--- DATA PROVIDED Enclosed Below ---

(** The newline at the end of a text is trimmed. *)
Lemma TrimSpace_newline s c d : (∃ t, s = c :: t) → (∃ u, s = u ++ [d]) → solid c = true → solid d = true →
  strings_TrimSpace (s ++ [newline]) = s.
Proof.
  intros [t Ht] [u Hu] Hc Hd. unfold strings_TrimSpace.
  assert (trim_prefixes (length (s ++ [newline])) space_runes (s ++ [newline]) = s ++ [newline]) as ->.
  { rewrite Ht. rewrite <-app_comm_cons. apply trim_prefixes_solid; [apply solid_fronts|done]. }
  rewrite length_app, Nat.add_1_r, reverse_snoc. cbn [trim_prefixes].
  assert (list_find (λ r, r `prefix_of` (newline :: reverse s)) (map reverse space_runes) = Some (1%nat, [newline])) as ->.
  { apply list_find_Some. split_and!; [done|by exists (reverse s)|]. intros j y Hj Hlt [k Hk]. destruct j; [|lia]. injection Hj as <-. discriminate Hk. }
  change (drop (length [newline]) (newline :: reverse s)) with (reverse s). rewrite Hu at 2. rewrite Hu at 2. rewrite reverse_snoc.
  rewrite trim_prefixes_solid; [|apply solid_backs|done]. rewrite <-reverse_snoc, <-Hu. apply reverse_involutive.
Qed.

Lemma print_lines_Join ls : ls ≠ [] → print_lines ls = strings_Join (map (λ l, strings_Join l (go " ")) ls) [newline] ++ [newline].
Proof.
  intros Hne. unfold print_lines. induction ls as [|l ls IH]; [done|]. destruct ls as [|l' ls]; [simpl; by rewrite app_nil_r|].
  cbn [map concat] in *. rewrite IH by done. cbn [strings_Join map]. by rewrite <-!(assoc_L (++)).
Qed.

(** A text of lines of words, trimmed and split at newlines. *)
Lemma split_trimmed ls : ls ≠ [] → Forall word_line ls →
  strings_Split (strings_TrimSpace (print_lines ls)) newline = map (λ l, strings_Join l (go " ")) ls.
Proof.
  intros Hne Hls. rewrite print_lines_Join by done.
  assert (∃ c t u d, strings_Join (map (λ l, strings_Join l (go " ")) ls) [newline] = c :: t ∧ c :: t = u ++ [d] ∧ solid c = true ∧ solid d = true)
    as (c & t & u & d & E & E' & Hc & Hd).
  { destruct ls as [|l ls]; [done|]. clear Hne.
    assert (∀ l, word_line l → ∃ c d s, strings_Join l (go " ") = s ++ [d] ∧ solid d = true ∧ (∃ t, strings_Join l (go " ") = c :: t) ∧ solid c = true) as Hends.
    { intros l0 (Hne & Hw & _). destruct (Join_ends l0 Hne Hw) as (c & d & s & ? & ? & ? & ? & _). by exists c, d, s. }
    apply Forall_cons in Hls as [Hl Hls]. destruct (Hends l Hl) as (c & d0 & s0 & E0 & Hd0 & [t0 Et0] & Hc).
    assert (∃ d s, strings_Join (map (λ l, strings_Join l (go " ")) (l :: ls)) [newline] = s ++ [d] ∧ solid d = true) as (d & s & Es & Hd).
    { clear -Hls Hends E0 Hd0. revert l s0 d0 E0 Hd0. induction Hls as [|l' ls Hl' _ IH]; intros l s0 d0 E0 Hd0; [by exists d0, s0|].
      destruct (Hends l' Hl') as (_ & d1 & s1 & E1 & Hd1 & _). destruct (IH l' s1 d1 E1 Hd1) as (d & s & Es & Hd). exists d.
      eexists. split; [|exact Hd]. cbn [map strings_Join] in *. rewrite Es. by rewrite !(assoc_L (++)). }
    assert (∃ t, strings_Join (map (λ l, strings_Join l (go " ")) (l :: ls)) [newline] = c :: t) as [t Et].
    { cbn [map strings_Join]. rewrite Et0. destruct (map _ ls); by eexists. }
    exists c, t, s, d. split_and!; [done|congruence|done|done]. }
  erewrite TrimSpace_newline; [|by eexists|rewrite E; by eexists|done|done].
  apply strings_Split_Join; [by destruct ls|]. apply Forall_map. eapply Forall_impl; [exact Hls|]. by intros l (? & _)%word_line_text.
Qed.
(* ===== verification/Resolver.v ===== *)
(** * The host cache: pkg/mesh/nucleus/resolver.go

    A cache of host names with their addresses, filled from configuration, hosts
    files and gossip. Each method holds the lock while it touches the cache, so
    each is one transition; only [ParseHostsContent] takes it once per host name,
    and is the fold of those transitions. A record without a set of addresses
    (Go's nil map) would panic when it is written to: the invariant rules it out.
    Times are the clock's value at the call. *)

From Stdlib Require Import Ascii.
From stdpp Require Import base numbers gmap strings sorting list relations.
From S2P Require Import Prelude GoStrings GoNet.

Open Scope Z_scope.

(** ** Data *)

Record ResolverEntry := MkResolverEntry {
  re_Hostname : gostring;
  re_Addresses : list gostring;
  re_Transport : gostring;
  re_ProxyURL : gostring;
  re_ExpiresAt : option Z
}.

Record resolverRecord := MkResolverRecord {
  rr_addresses : list gostring;
  rr_addrSet : option (gset gostring);
  rr_transport : gostring;
  rr_proxyURL : gostring;
  rr_expiresAt : option Z
}.

Record Resolver := MkResolver { rv_cache : gmap gostring resolverRecord }.

#[export] Instance resolverRecord_eq_dec : EqDecision resolverRecord.
Proof. solve_decision. Defined.

#[export] Instance Resolver_eq_dec : EqDecision Resolver.
Proof. solve_decision. Defined.

(** The zero time ([None]) means no expiry. *)
Definition isExpired (now : Z) (r : resolverRecord) : bool :=
  match rr_expiresAt r with None => false | Some e => e <? now end.

Definition NewResolver : Resolver := MkResolver ∅.

Definition set_entry (r : Resolver) (hostname : gostring) (rec : resolverRecord) : Resolver :=
  MkResolver (<[hostname := rec]> (rv_cache r)).

(** ** Operations *)

Definition Resolver_AddEntryFull (now : Z) (r : Resolver) (hostname : gostring)
    (addresses : list gostring) (ttl : Z) (transport proxyURL : gostring) : Resolver :=
  set_entry r hostname
    (MkResolverRecord addresses (Some (list_to_set addresses)) transport proxyURL
       (if 0 <? ttl then Some (now + ttl) else None)).

Definition Resolver_AddEntry (now : Z) (r : Resolver) (hostname : gostring)
    (addresses : list gostring) (ttl : Z) : Resolver :=
  Resolver_AddEntryFull now r hostname addresses ttl [] [].
Lemma scan_prefix_spec (f : gostring → option float64) prefix m :
  (∀ c n i, in_cap m c n = Some i → f n = Some i) →
  ∀ n i, scan_prefix prefix m !! n = Some i ↔
         f n = Some i ∧ ∃ c, strings_HasPrefix c prefix = true ∧ is_Some (in_cap m c n).
Proof.
  intros Hf. unfold scan_prefix.
  assert (∀ c nodes, (c, nodes) ∈ range_map m → m !! c = Some nodes) as Hm
    by (intros; by apply elem_of_range_map).
  assert (∀ l seen, (∀ c nodes, (c, nodes) ∈ l → m !! c = Some nodes) →
    (∀ n i, seen !! n = Some i → f n = Some i) →
    ∀ n i, fold_left (λ seen '(cap, nodes),
             if strings_HasPrefix cap prefix then fold_left see (range_map nodes) seen else seen) l seen
           !! n = Some i ↔
           f n = Some i ∧ (is_Some (seen !! n) ∨
             ∃ c nodes, (c, nodes) ∈ l ∧ strings_HasPrefix c prefix = true ∧ is_Some (nodes !! n))) as Hloop.
  { induction l as [|[c nodes] l IH]; intros seen Hl Hseen n i; cbn [fold_left].
    - split.
      + intros Hn. split; [auto|]. left. eauto.
      + intros [Hfn [[j Hj]|(c & nodes & Hc%not_elem_of_nil & _)]]; [|done].
        rewrite (Hseen _ _ Hj) in Hfn. congruence.
    - assert (m !! c = Some nodes) as Hc by (apply Hl; left).
      destruct (strings_HasPrefix c prefix) eqn:Hp.
      + assert (∀ k v, (k, v) ∈ range_map nodes → f k = Some v) as Hv.
        { intros k v Hkv%elem_of_range_map. apply (Hf c). unfold in_cap. by rewrite Hc. }
        pose proof (fold_see_spec f (range_map nodes) seen Hv Hseen) as Hsee.
        rewrite IH; [|intros c' ns Hin; apply Hl; by right|intros k v Hk; by apply Hsee in Hk as [? _]].
        split; intros [Hfn Hx]; (split; [done|]).
        * destruct Hx as [[j Hj]|(c' & ns & Hc' & Hp' & Hn)].
          -- apply Hsee in Hj as [_ [Hs|[j' Hj']]]; [auto|]. right. exists c, nodes.
             split; [left|]. split; [done|]. apply elem_of_range_map in Hj'. eauto.
          -- right. exists c', ns. split; [by right|done].
        * destruct Hx as [Hs|(c' & ns & [[= -> ->]|Hc']%elem_of_cons & Hp' & Hn)].
          -- left. exists i. apply Hsee. auto.
          -- left. exists i. apply Hsee. split; [done|]. right. destruct Hn as [j Hj]. exists j.
             by apply elem_of_range_map.
          -- right. eauto.
      + rewrite IH; [|intros c' ns Hin; apply Hl; by right|done].
        split; intros [Hfn Hx]; (split; [done|]).
        * destruct Hx as [Hs|(c' & ns & Hc' & Hp' & Hn)]; [auto|]. right. exists c', ns.
          split; [by right|done].
        * destruct Hx as [Hs|(c' & ns & [[= -> ->]|Hc']%elem_of_cons & Hp' & Hn)]; [auto|congruence|].
          right. eauto. }
  intros n i. rewrite Hloop by (done || (intros k v Hk; by rewrite lookup_empty in Hk)).
  rewrite lookup_empty. split; intros [Hfn Hx]; (split; [done|]).
  - destruct Hx as [[? ?]|(c & nodes & Hc%elem_of_range_map & Hp & Hn)]; [done|].
    exists c. split; [done|]. unfold in_cap. by rewrite Hc.
  - destruct Hx as (c & Hp & Hn). unfold in_cap in Hn. destruct (m !! c) as [nodes|] eqn:E;
      [|by destruct Hn]. right. exists c, nodes. split_and!; [by apply elem_of_range_map|done|done].
Qed.
(* ===== verification/Node.v ===== *)
(** * The mesh node's control plane: pkg/mesh/api

    control.go (gossip, WhoHas and IHave handlers), bootstrap.go (paginated host
    tables), health.go (peer death), the peer manager and the hop budget of
    neuron.go, and the write queues and broadcasts of async_writer.go. A [Node]
    holds the state of its subsystems; a peer connection is a pointer, shared by
    the peer manager and the goroutines that read and write it, so connections
    live in a store and are named by their index. Each handler is the composition
    of the subsystems' transitions in the order of the code; the clock is read
    once per handler. The frames of credential delegation and of relays are
    handled by code this file does not model. *)

From Stdlib Require Import Ascii.
From stdpp Require Import base numbers gmap strings sorting list relations.
From S2P Require Import Prelude GoStrings GoFloat Nucleus Gradient CapIndex Sonar Resolver Reconnect.

Open Scope Z_scope.

(** Go's [uint32]. *)
Definition u32 (z : Z) : Z := z mod 2 ^ 32.

(** ** Frames *)

Record GossipFrame := MkGossipFrame {
  gf_FromNode : gostring;
  gf_FromImpedance : float64;
  gf_Routes : gmap gostring float64;
  gf_FromCapabilities : list gostring;
  gf_NodeCapabilities : gmap gostring (list gostring)
}.

(** The wire form of a reply carries the origin of the query as well. *)
Record IHaveMsg := MkIHaveMsg { im_IHave : IHaveFrame; im_OriginNode : gostring }.

Record HostEntry := MkHostEntry {
  he_Addresses : list gostring;
  he_Transport : gostring;
  he_ProxyUrl : gostring
}.

Record BootstrapFrame := MkBootstrapFrame {
  bf_Hosts : gmap gostring HostEntry;
  bf_Sequence : Z;
  bf_Total : Z;
  bf_ProtocolVersion : Z;
  bf_ApplicationVersion : gostring
}.

Inductive ControlFrame :=
| CF_Gossip (g : GossipFrame)
| CF_WhoHas (w : WhoHasFrame)
| CF_IHave (h : IHaveMsg)
| CF_Bootstrap (b : BootstrapFrame).

(** ** Peers *)

Definition controlWriteQueueSize : nat := 64.

(** [pc_wire] is what the writer goroutine has put on the control connection and
    the other side has not read. *)
Record peerConn := MkPeerConn {
  pc_nodeID : gostring;
  pc_writeCh : list ControlFrame;
  pc_writerStopped : bool;
  pc_dead : bool;
  pc_wire : list ControlFrame
}.

Definition newPeerConnWithWriter (nodeID : gostring) : peerConn := MkPeerConn nodeID [] false false [].

Abbreviation peerManager := (gmap gostring nat).
Lemma dedup_step cap d acc h : dedup_inv cap d acc →
  ∃ d', isDuplicateHash d h = Ret (bool_decide (h ∈ last_n cap acc), d') ∧
    dedup_inv cap d' (acc ++ if bool_decide (h ∈ last_n cap acc) then [] else [h]).
Proof.
  intros (Hpos & Hcap & Ho & Hnd & Hs). unfold isDuplicateHash.
  assert (h ∈ d_seen d ↔ h ∈ last_n cap acc) as Hiff by (rewrite Hs, Ho; set_solver).
  destruct (decide (h ∈ d_seen d)) as [Hin|Hin].
  { rewrite bool_decide_true by tauto. rewrite app_nil_r. eexists. split; [done|].
    by split_and!. }
  rewrite bool_decide_false by tauto. rewrite Hcap.
  assert (h ∉ d_order d) by (rewrite Ho; tauto).
  pose proof (length_last_n cap acc) as Hlen. rewrite <-Ho in Hlen. zcases.
  - destruct (d_order d) as [|oldest order] eqn:E; [simpl in *; lia|].
    eexists. split; [done|]. apply NoDup_cons in Hnd as [Hold Hnd].
    split_and!; simpl; [done|done| | |].
    + symmetry. apply (RingBuf.last_n_snoc cap acc oldest); [lia|done].
    + apply NoDup_app. split_and!; [done|set_solver|apply NoDup_singleton].
    + rewrite Hs. simpl. rewrite list_to_set_app_L. set_solver.
  - eexists. split; [done|]. split_and!; simpl; [done|done| | |].
    + rewrite Ho, !RingBuf.last_n_short; [done| |lia]. rewrite length_app. simpl. lia.
    + apply NoDup_app. split_and!; [done|set_solver|apply NoDup_singleton].
    + rewrite Hs, list_to_set_app_L. set_solver.
Qed.

Lemma news_cons h hs b bs : news (h :: hs) (b :: bs) = (if b then [] else [h]) ++ news hs bs.
Proof. unfold news. simpl. by destruct b. Qed.

Lemma dedup_run cap d acc l : dedup_inv cap d acc →
  ∃ bs d', answers d l = Ret (bs, d') ∧ length bs = length l ∧
    dedup_inv cap d' (acc ++ news (map hashFNV l) bs) ∧
    ∀ i x, l !! i = Some x → bs !! i = Some (bool_decide
      (hashFNV x ∈ last_n cap (acc ++ news (map hashFNV (take i l)) (take i bs)))).
Proof.
  revert d acc. induction l as [|x l IH]; intros d acc Hd; simpl.
  { exists [], d. rewrite app_nil_r. split_and!; try done. }
  unfold Dedup_IsDuplicate. destruct (dedup_step cap d acc (hashFNV x) Hd) as (d1 & -> & H1).
  simpl. set (b := bool_decide _) in *.
  destruct (IH d1 _ H1) as (bs & d2 & -> & Hl & H2 & Hi). simpl.
  exists (b :: bs), d2. rewrite news_cons, (assoc_L (++)). split_and!; [done|simpl; lia|done|].
  intros [|i] y Hy; simpl in *.
  - injection Hy as ->. unfold news. simpl. by rewrite app_nil_r.
  - rewrite news_cons, (assoc_L (++)). by apply Hi.
Qed.

(** *** Properties *)

(** Deduplication over a stream: no call panics, and record [i] is reported a
    duplicate exactly when its hash is one of the last [cap] hashes reported new
    before it. So nothing within the window is reported new twice, a record is
    only suppressed because of a record with its hash, and [Len] counts the
    window, never more than [cap]. *)
Theorem dedup_exact (cap : Z) (l : list gostring) (Hcap : 0 < cap) :
  ∃ bs d, (NewDedup cap ≫= λ d, answers d l) = Ret (bs, d) ∧ length bs = length l ∧
    (∀ i x, l !! i = Some x → bs !! i = Some (bool_decide (hashFNV x ∈
       last_n (Z.to_nat cap) (news (map hashFNV (take i l)) (take i bs))))) ∧
    Dedup_Len d = Z.min cap (Z.of_nat (length (news (map hashFNV l) bs))).
Proof.
  unfold NewDedup. rewrite (proj2 (Z.leb_gt _ _)) by lia.
  destruct (dedup_run (Z.to_nat cap) (MkDedup ∅ [] cap) [] l) as (bs & d & Hr & Hl & Hd & Hi).
  { split_and!; simpl; [lia|lia|done|constructor|done]. }
  exists bs, d. split_and!; [done..|]. destruct Hd as (_ & _ & Ho & Hnd & Hs).
  unfold Dedup_Len. rewrite Hs, size_list_to_set, Ho, length_last_n by done. simpl app. lia.
Qed.

Lemma dedup_exact_witness : 0 < 1 ∧
  ∃ bs d, (NewDedup 1 ≫= λ d, answers d [go "a"; go "a"; go "b"; go "a"]) = Ret (bs, d) ∧
    length bs = 4%nat.
Proof.
  split; [lia|].
  destruct (dedup_exact 1 [go "a"; go "a"; go "b"; go "a"] ltac:(lia)) as (bs & d & Hr & Hl & _).
  exists bs, d. auto.
Defined.

Example dedup_evicts :
  (NewDedup 1 ≫= λ d, fst <$> answers d [go "a"; go "a"; go "b"; go "a"])
  = Ret [false; true; false; false].
Proof. vm_compute. reflexivity. Qed.

End Dedup.

(** ** Threshold annotation: threshold.go *)

Module Threshold.

Inductive Severity := SeverityOK | SeverityWarning | SeverityCritical.

#[export] Instance severity_eq_dec : EqDecision Severity.
Proof. solve_decision. Defined.

Record ThresholdEmitter := MkEmitter {
  warnThreshold : float64;
  criticalThreshold : float64;
  totalSeen : Z;
  totalWarning : Z;
  totalCritical : Z
}.

Record ThresholdResult := MkResult { tr_Value : float64; tr_Severity : Severity }.

Record ThresholdStats := MkStats {
  TotalSeen : Z; TotalOK : Z; TotalWarning : Z; TotalCritical : Z
}.

Definition NewThresholdEmitter (warn critical : float64) : ThresholdEmitter :=
  if f64_ltb critical warn then MkEmitter critical warn 0 0 0 else MkEmitter warn critical 0 0 0.

Definition ThresholdEmitter_Evaluate (te : ThresholdEmitter) (value : float64)
  : ThresholdResult * ThresholdEmitter :=
  let '(MkEmitter w c seen warning critical) := te in
  let seen := i64 (seen + 1) in
  if f64_leb c value then
    (MkResult value SeverityCritical, MkEmitter w c seen warning (i64 (critical + 1)))
  else if f64_leb w value then
    (MkResult value SeverityWarning, MkEmitter w c seen (i64 (warning + 1)) critical)
  else (MkResult value SeverityOK, MkEmitter w c seen warning critical).

Definition ThresholdEmitter_Stats (te : ThresholdEmitter) : ThresholdStats :=
  MkStats (totalSeen te) (i64 (i64 (totalSeen te - totalWarning te) - totalCritical te))
    (totalWarning te) (totalCritical te).

(** A stream of values. *)
Fixpoint evaluate_all (te : ThresholdEmitter) (vs : list float64)
  : list ThresholdResult * ThresholdEmitter :=
  match vs with
  | [] => ([], te)
  | v :: vs =>
      let '(r, te) := ThresholdEmitter_Evaluate te v in
      let '(rs, te) := evaluate_all te vs in
      (r :: rs, te)
  end.

Definition severity_rank (s : Severity) : Z :=
  match s with SeverityOK => 0 | SeverityWarning => 1 | SeverityCritical => 2 end.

--- End of Enclosed DATA PROVIDED ---

YOUR GOAL:
Write down exactly the span of lines above from the one containing "Definition NewResolver : Resolver" to the one containing "Lemma scan_prefix_spec (f", both ends included.

RESULT OF THE TASK:
Definition NewResolver : Resolver := MkResolver ∅.

Definition set_entry (r : Resolver) (hostname : gostring) (rec : resolverRecord) : Resolver :=
  MkResolver (<[hostname := rec]> (rv_cache r)).

(** ** Operations *)

Definition Resolver_AddEntryFull (now : Z) (r : Resolver) (hostname : gostring)
    (addresses : list gostring) (ttl : Z) (transport proxyURL : gostring) : Resolver :=
  set_entry r hostname
    (MkResolverRecord addresses (Some (list_to_set addresses)) transport proxyURL
       (if 0 <? ttl then Some (now + ttl) else None)).

Definition Resolver_AddEntry (now : Z) (r : Resolver) (hostname : gostring)
    (addresses : list gostring) (ttl : Z) : Resolver :=
  Resolver_AddEntryFull now r hostname addresses ttl [] [].
Lemma scan_prefix_spec (f : gostring → option float64) prefix m :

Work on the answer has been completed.